▶ [ACTIVITY]
Using the material that follows, output exactly the lines from the one containing "(** The first" through the one containing "apply list_elem_of_singleton in", with both ends kept.

▶ [RECORDS]
▽

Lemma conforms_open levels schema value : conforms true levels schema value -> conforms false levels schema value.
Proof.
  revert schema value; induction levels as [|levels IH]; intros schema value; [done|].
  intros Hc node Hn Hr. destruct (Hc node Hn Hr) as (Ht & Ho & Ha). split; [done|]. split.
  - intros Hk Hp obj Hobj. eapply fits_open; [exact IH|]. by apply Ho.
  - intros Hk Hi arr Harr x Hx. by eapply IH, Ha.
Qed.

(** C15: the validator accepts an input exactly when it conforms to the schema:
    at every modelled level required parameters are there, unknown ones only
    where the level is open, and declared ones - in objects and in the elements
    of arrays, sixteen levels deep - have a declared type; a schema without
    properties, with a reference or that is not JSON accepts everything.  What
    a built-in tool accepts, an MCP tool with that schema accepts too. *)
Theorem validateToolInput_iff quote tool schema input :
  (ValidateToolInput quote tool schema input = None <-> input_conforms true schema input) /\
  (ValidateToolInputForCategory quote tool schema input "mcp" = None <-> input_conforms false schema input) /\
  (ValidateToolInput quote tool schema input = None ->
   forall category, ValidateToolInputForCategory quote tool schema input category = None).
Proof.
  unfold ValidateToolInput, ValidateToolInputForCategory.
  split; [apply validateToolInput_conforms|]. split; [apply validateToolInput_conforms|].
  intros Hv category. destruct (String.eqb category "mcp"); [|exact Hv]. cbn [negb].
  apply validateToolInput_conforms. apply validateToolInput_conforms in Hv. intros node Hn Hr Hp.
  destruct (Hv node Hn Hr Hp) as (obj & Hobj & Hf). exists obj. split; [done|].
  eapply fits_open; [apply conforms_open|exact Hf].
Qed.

△
▽

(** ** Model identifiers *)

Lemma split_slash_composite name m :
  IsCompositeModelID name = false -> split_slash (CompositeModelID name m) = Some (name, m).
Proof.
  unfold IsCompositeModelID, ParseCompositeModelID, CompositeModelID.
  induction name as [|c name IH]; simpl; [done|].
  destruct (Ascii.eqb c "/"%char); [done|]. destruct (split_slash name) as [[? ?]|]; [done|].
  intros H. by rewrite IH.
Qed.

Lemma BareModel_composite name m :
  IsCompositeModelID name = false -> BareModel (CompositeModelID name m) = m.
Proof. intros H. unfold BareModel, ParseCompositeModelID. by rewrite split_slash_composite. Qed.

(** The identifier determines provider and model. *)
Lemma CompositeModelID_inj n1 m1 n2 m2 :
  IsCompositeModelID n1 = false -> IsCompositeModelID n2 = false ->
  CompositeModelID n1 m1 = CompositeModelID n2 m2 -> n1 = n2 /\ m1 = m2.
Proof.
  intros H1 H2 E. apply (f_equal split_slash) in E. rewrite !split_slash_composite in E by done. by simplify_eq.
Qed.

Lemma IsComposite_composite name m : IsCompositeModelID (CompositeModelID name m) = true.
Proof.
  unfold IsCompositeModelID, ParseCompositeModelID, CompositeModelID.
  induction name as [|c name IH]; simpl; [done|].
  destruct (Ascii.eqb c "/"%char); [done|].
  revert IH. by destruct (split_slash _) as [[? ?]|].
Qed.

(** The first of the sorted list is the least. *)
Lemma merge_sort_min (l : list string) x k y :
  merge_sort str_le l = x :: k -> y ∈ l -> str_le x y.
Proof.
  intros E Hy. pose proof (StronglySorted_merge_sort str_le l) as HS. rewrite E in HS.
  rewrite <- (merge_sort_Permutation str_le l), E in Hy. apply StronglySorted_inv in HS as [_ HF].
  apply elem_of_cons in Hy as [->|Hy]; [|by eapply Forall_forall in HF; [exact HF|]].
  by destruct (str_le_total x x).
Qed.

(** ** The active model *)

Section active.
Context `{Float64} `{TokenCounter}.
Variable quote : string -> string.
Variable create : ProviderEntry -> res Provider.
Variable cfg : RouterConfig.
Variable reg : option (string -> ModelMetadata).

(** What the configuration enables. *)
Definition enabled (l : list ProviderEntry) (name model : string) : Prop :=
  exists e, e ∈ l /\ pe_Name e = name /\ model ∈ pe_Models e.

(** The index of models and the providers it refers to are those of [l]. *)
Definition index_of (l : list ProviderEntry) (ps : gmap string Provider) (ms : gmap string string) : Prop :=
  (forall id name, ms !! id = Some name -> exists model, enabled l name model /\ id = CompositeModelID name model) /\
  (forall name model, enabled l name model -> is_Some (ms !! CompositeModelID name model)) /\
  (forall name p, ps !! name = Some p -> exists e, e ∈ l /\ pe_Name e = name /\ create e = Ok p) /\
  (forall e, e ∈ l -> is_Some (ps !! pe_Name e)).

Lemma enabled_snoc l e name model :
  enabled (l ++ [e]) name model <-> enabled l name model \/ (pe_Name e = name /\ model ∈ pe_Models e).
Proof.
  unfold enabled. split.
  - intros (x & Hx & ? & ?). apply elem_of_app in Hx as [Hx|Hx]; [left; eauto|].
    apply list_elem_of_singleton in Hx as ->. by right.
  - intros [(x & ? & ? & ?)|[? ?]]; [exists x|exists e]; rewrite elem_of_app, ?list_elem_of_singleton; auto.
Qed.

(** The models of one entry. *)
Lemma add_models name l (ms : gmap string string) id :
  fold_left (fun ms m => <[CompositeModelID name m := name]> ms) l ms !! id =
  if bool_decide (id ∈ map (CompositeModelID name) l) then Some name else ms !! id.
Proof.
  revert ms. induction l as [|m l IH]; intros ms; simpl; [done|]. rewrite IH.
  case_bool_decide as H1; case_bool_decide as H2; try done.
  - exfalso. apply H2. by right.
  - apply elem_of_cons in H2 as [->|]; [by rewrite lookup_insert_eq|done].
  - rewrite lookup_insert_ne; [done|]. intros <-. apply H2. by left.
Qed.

△

▶ [EXERCISE ANSWER]
(** The first of the sorted list is the least. *)
Lemma merge_sort_min (l : list string) x k y :
  merge_sort str_le l = x :: k -> y ∈ l -> str_le x y.
Proof.
  intros E Hy. pose proof (StronglySorted_merge_sort str_le l) as HS. rewrite E in HS.
  rewrite <- (merge_sort_Permutation str_le l), E in Hy. apply StronglySorted_inv in HS as [_ HF].
  apply elem_of_cons in Hy as [->|Hy]; [|by eapply Forall_forall in HF; [exact HF|]].
  by destruct (str_le_total x x).
Qed.

(** ** The active model *)

Section active.
Context `{Float64} `{TokenCounter}.
Variable quote : string -> string.
Variable create : ProviderEntry -> res Provider.
Variable cfg : RouterConfig.
Variable reg : option (string -> ModelMetadata).

(** What the configuration enables. *)
Definition enabled (l : list ProviderEntry) (name model : string) : Prop :=
  exists e, e ∈ l /\ pe_Name e = name /\ model ∈ pe_Models e.

(** The index of models and the providers it refers to are those of [l]. *)
Definition index_of (l : list ProviderEntry) (ps : gmap string Provider) (ms : gmap string string) : Prop :=
  (forall id name, ms !! id = Some name -> exists model, enabled l name model /\ id = CompositeModelID name model) /\
  (forall name model, enabled l name model -> is_Some (ms !! CompositeModelID name model)) /\
  (forall name p, ps !! name = Some p -> exists e, e ∈ l /\ pe_Name e = name /\ create e = Ok p) /\
  (forall e, e ∈ l -> is_Some (ps !! pe_Name e)).

Lemma enabled_snoc l e name model :
  enabled (l ++ [e]) name model <-> enabled l name model \/ (pe_Name e = name /\ model ∈ pe_Models e).
Proof.
  unfold enabled. split.
  - intros (x & Hx & ? & ?). apply elem_of_app in Hx as [Hx|Hx]; [left; eauto|].
    apply list_elem_of_singleton in Hx as ->. by right.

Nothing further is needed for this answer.